(** One host of [teardown]: the log that is checked has what is copied until
    after the modules have been unloaded. *)
Lemma teardown_host_spec no_rmmod validate ok h s :
  wp (teardown_host no_rmmod validate ok h) (fun ok' s' =>
       ok' = ok && teardown_ok validate (dmesg_text (e_dmesg s' h)) /\ env_only s s' /\
       (forall h', h' <> h -> e_dmesg s' h' = e_dmesg s h') /\ dmesg_process (e_dmesg s' h) = false /\
       exists new, sent_log (w_env (e_world s')) = sent_log (w_env (e_world s)) ++ new /\
         (no_rmmod = false -> h_windows (e_info s h) = false -> rmmod_drbd (e_info s h) ∈ new) /\
         dmesg_text (e_dmesg s' h) = captured (e_dmesg s h) (sent_log (w_env (e_world s')) ) (h_name (e_info s h)))
     (fun e _ => not_exit e) s.
Proof.
  unfold teardown_host. apply wp_bind. eapply wp_mono; [apply host_rmmod_spec| |done]. intros [] s1 (e & -> & l & Hl & Hin).
  set (s1 := with_world_env e s). unfold host_teardown. apply wp_bind, wp_bind.
  destruct (stop_dmesg_spec h s1) as [Hs _]. pose proof (no_exit_stop_dmesg h s1) as He. unfold wp in Hs |- * at 1.
  destruct (stop_dmesg h s1) as [[[]|x] s2]; [|by eapply He]. destruct Hs as [(Hw & _ & Ho & Hh) (new & Hn)].
  apply wp_bind, wp_get, wp_ret, wp_ret. split_and!; [done| |done|by rewrite Hh|].
  - destruct Hw as [e2 Hw]. exists e2. by rewrite Hw.
  - exists (l ++ new). cbn [s1 with_world_env e_world put_env w_env] in Hn. rewrite Hn, Hl, <-app_assoc. split_and!; [done| |].
    + intros H1 H2. apply elem_of_app. left. by apply Hin.
    + rewrite Hh. cbn [dmesg_text]. by rewrite Hn, Hl, <-app_assoc.
Qed.
(** What [teardown] has found on the hosts of [visited] *)
Definition checked (no_rmmod validate : bool) (s : ending) (visited : list nat) (ok : bool) (s' : ending) : Prop :=
  let log := sent_log (w_env (e_world s)) in
  ok = negb (existsb (fun h => validate && existsb (fun p => has_sub p (dmesg_text (e_dmesg s' h))) dmesg_patterns) visited) /\
  env_only s s' /\ (forall h, h ∉ visited -> e_dmesg s' h = e_dmesg s h) /\
  forall h, h ∈ visited -> dmesg_process (e_dmesg s' h) = false /\
    exists new rest, sent_log (w_env (e_world s')) = log ++ new ++ rest /\
      (no_rmmod = false -> h_windows (e_info s h) = false -> rmmod_drbd (e_info s h) ∈ new) /\
      dmesg_text (e_dmesg s' h) = captured (e_dmesg s h) (log ++ new) (h_name (e_info s h)).
Lemma existsb_ext_in {A} (f f' : A -> bool) l : (forall x, x ∈ l -> f x = f' x) -> existsb f l = existsb f' l.
Proof. induction l as [|x l IH]; [done|]. intros Hf. cbn. rewrite Hf by (by left). f_equal. apply IH. intros y Hy. apply Hf. by right. Qed.
Lemma teardown_host_checks no_rmmod validate s visited ok h s1 : h ∉ visited -> env_only s s1 /\ sent_log (w_env (e_world s)) `prefix_of` sent_log (w_env (e_world s1)) ->
  checked no_rmmod validate s visited ok s1 ->
  wp (teardown_host no_rmmod validate ok h) (fun ok' s2 => checked no_rmmod validate s (visited ++ [h]) ok' s2 /\
    sent_log (w_env (e_world s)) `prefix_of` sent_log (w_env (e_world s2))) (fun e _ => not_exit e) s1.
Proof.
  intros Hh [_ [l0 Hl0]] (-> & He & Ho & Hv). eapply wp_mono; [apply teardown_host_spec| |done].
  intros ok' s2 (-> & He2 & Ho2 & Hp & new & Hl & Hin & Ht).
  assert (Hi : e_info s1 h = e_info s h) by (destruct He as [e He]; unfold e_info; by rewrite He).
  split; [|rewrite Hl, Hl0; apply prefix_app_r; by apply prefix_app_r].
  split_and!; [|by transitivity s1| |].
  - rewrite existsb_app, negb_orb. cbn [existsb]. rewrite orb_false_r, teardown_checks_the_whole_log. f_equal. f_equal.
    apply existsb_ext_in. intros x Hx. by rewrite Ho2 by (intros ->; by apply Hh).
  - intros h' Hnot. apply not_elem_of_app in Hnot as [H1 H2]. rewrite Ho2; [by apply Ho|]. intros ->. apply H2. by left.
  - intros h' [Hin'| ->%list_elem_of_singleton]%elem_of_app.
    + rewrite Ho2 by (intros ->; by apply Hh). destruct (Hv h' Hin') as (Hp' & n1 & rest & Hl1 & Hr1 & Ht1). split; [done|]. exists n1, (rest ++ new).
      rewrite Hl, Hl1, <-!app_assoc. done.
    + split; [done|]. exists (l0 ++ new), []. rewrite app_nil_r, Hl, Hl0, <-app_assoc. split; [done|]. rewrite <-Hi, <-(Ho h Hh). split.
      * intros H1 H2. apply elem_of_app. right. by apply Hin.
      * by rewrite Ht, Hl, Hl0, <-app_assoc.
Qed.
Lemma teardown_loop no_rmmod validate s : let hs := seq 0 (length (w_hosts (e_world s))) in
  wp (fold_each hs (teardown_host no_rmmod validate) true) (checked no_rmmod validate s hs) (fun e _ => not_exit e) s.
Proof.
  intros hs. pose (I := fun visited ok s' => checked no_rmmod validate s visited ok s' /\ sent_log (w_env (e_world s)) `prefix_of` sent_log (w_env (e_world s'))).
  eapply wp_mono; [apply (wp_fold_each _ _ I (fun e _ => not_exit e))| |done].
  - split; [|done]. split_and!; [done|reflexivity|done|]. intros h Hh. by apply not_elem_of_nil in Hh.
  - intros visited ok h todo s1 Heq [Hc Hl]. apply teardown_host_checks; [|by split; [apply Hc|]|done].
    pose proof (NoDup_seq 0 (length (w_hosts (e_world s)))) as Hnd. fold hs in Hnd. rewrite Heq in Hnd.
    apply NoDup_app in Hnd as (_ & Hnd & _). intros Hin. eapply Hnd; [exact Hin|by left].
  - by intros ok s' [Hc _].
Qed.
End no_exit.
(* ===== verification/Storage.v ===== *)
(** * The storage that a test creates and gives back (src/python/drbdtest.py)

    [Node.add_disk] creates disks, [Node.remove_disks] and the handlers at the
    end of the program remove them.  This file follows every disk through any
    sequence of operations of [HeapTypes], failing ones included, to the
    commands that take it down. *)

From S2P Require Import Prelude PyStr Dict OrderedSet Host HostSetup Disktools World Config Collections Cluster.
From S2P Require Import ConfigFiles HeapTypes Teardown Creation.

(** The disks of a volume, and the commands that remove them, in their order *)
Definition vol_disks (x : volume) : list disk_vol := option_list (disk_volume x) ++ option_list (meta_volume x).
Definition removals (h : host_info) (x : volume) : list sent :=
  map (sent_run h) (concat (map remove_commands (vol_disks x))).

Lemma removal_of_disk x h d : d ∈ vol_disks x -> map (sent_run h) (remove_commands d) `sublist_of` removals h x.
Proof.
  unfold removals. intros (l1 & l2 & ->)%list_elem_of_split. rewrite map_app, concat_app, !map_app. cbn [map concat]. rewrite map_app.
  by apply sublist_inserts_l, sublist_inserts_r.
Qed.
Lemma names_left_over p fuel names s : p_positionals s = [] ->
  consume fuel p (map (fun s => (s, TagA)) names) s = Ok (PState (p_ns s) (p_seen s) (p_extras s ++ names) []).
Proof.
  intros Hp. assert (Hl : map fst (map (fun s : string => (s, TagA)) names) = names) by (rewrite map_map; apply map_id).
  destruct fuel; cbn [consume]; rewrite ?to_option_names; unfold consume_positionals; rewrite Hp; cbn; by rewrite drop_0, Hl.
Qed.

Lemma classify_names_before p (Hp : plain_parser p) names rest l : Forall plain_name names -> classify p rest = Ok l ->
  classify p (names ++ rest) = Ok (map (fun s => (s, TagA)) names ++ l).
Proof.
  intros Hn Hr. induction Hn as [|s names Hs _ IH]; [done|]. cbn [app classify map]. rewrite decide_False by (by intros ->).
  rewrite parse_name by done. mred. setoid_rewrite IH. done.
Qed.
Lemma tagged_options p es : Forall (given_ok p) es -> render_options es <> [] ->
  exists o t l, concat (map (tagged p) es) = (o, TagO t) :: l.
Proof.
  unfold render_options. induction 1 as [|[o g] es (_ & _ & _ & Hf) _ IH]; [done|]. cbn [map concat]. unfold tagged at 1, render_given at 1.
  cbn [fst snd] in *. destruct (find_option p o) as [a|]; [|done].
  destruct g as [[v|]|[z|]|[]|[|v l]]; cbn; try (intros _; by repeat eexists); exact IH.
Qed.

(** Names that an option stands between are refused. *)
Lemma parse_split_names p dest es names names' : plain_parser p -> takes_names p dest -> Forall (given_ok p) es ->
  Forall plain_name names -> Forall plain_name names' -> names <> [] -> names' <> [] -> render_options es <> [] ->
  parse_args p (names ++ render_options es ++ names') = usage_error.
Proof.
  intros Hp (a & Hf & ->) He Hn Hn' Hne Hne' Hr. unfold parse_args.
  rewrite (classify_names_before p Hp names _ _ Hn (classify_line p Hp es names' He Hn')). mred.
  destruct (tagged_options p es He Hr) as (o & t & l & Ht). set (tags := concat (map (tagged p) es)) in *.
  set (s0 := PState _ _ _ _). rewrite !length_app, length_map. cbn [length]. rewrite !length_map, Ht.
  replace (length names) with (S (pred (length names))) by (by destruct names).
  cbn [Nat.add]. rewrite <-app_comm_cons, (consume_first_names p dest) by done.
  set (s1 := PState _ _ _ _). rewrite app_comm_cons, <-Ht. destruct (consume_options p es s1 He) as (s2 & Hc & [Hx Hps] & _).
  fold tags in Hc. rewrite (Nat.add_assoc _ (length tags)), (Nat.add_comm _ (length tags)), <-Nat.add_assoc.
  rewrite Hc, names_left_over by done. mred. rewrite decide_False; [done|]. cbn [p_extras]. intros [_ [_ Hnil]%app_nil]. done.
Qed.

===============

WHAT THE TASK REQUIRES: Copy each line of the listing that contains "volume".

ANSWER TO THE EXERCISE:
(** The disks of a volume, and the commands that remove them, in their order *)
Definition vol_disks (x : volume) : list disk_vol := option_list (disk_volume x) ++ option_list (meta_volume x).
Definition removals (h : host_info) (x : volume) : list sent :=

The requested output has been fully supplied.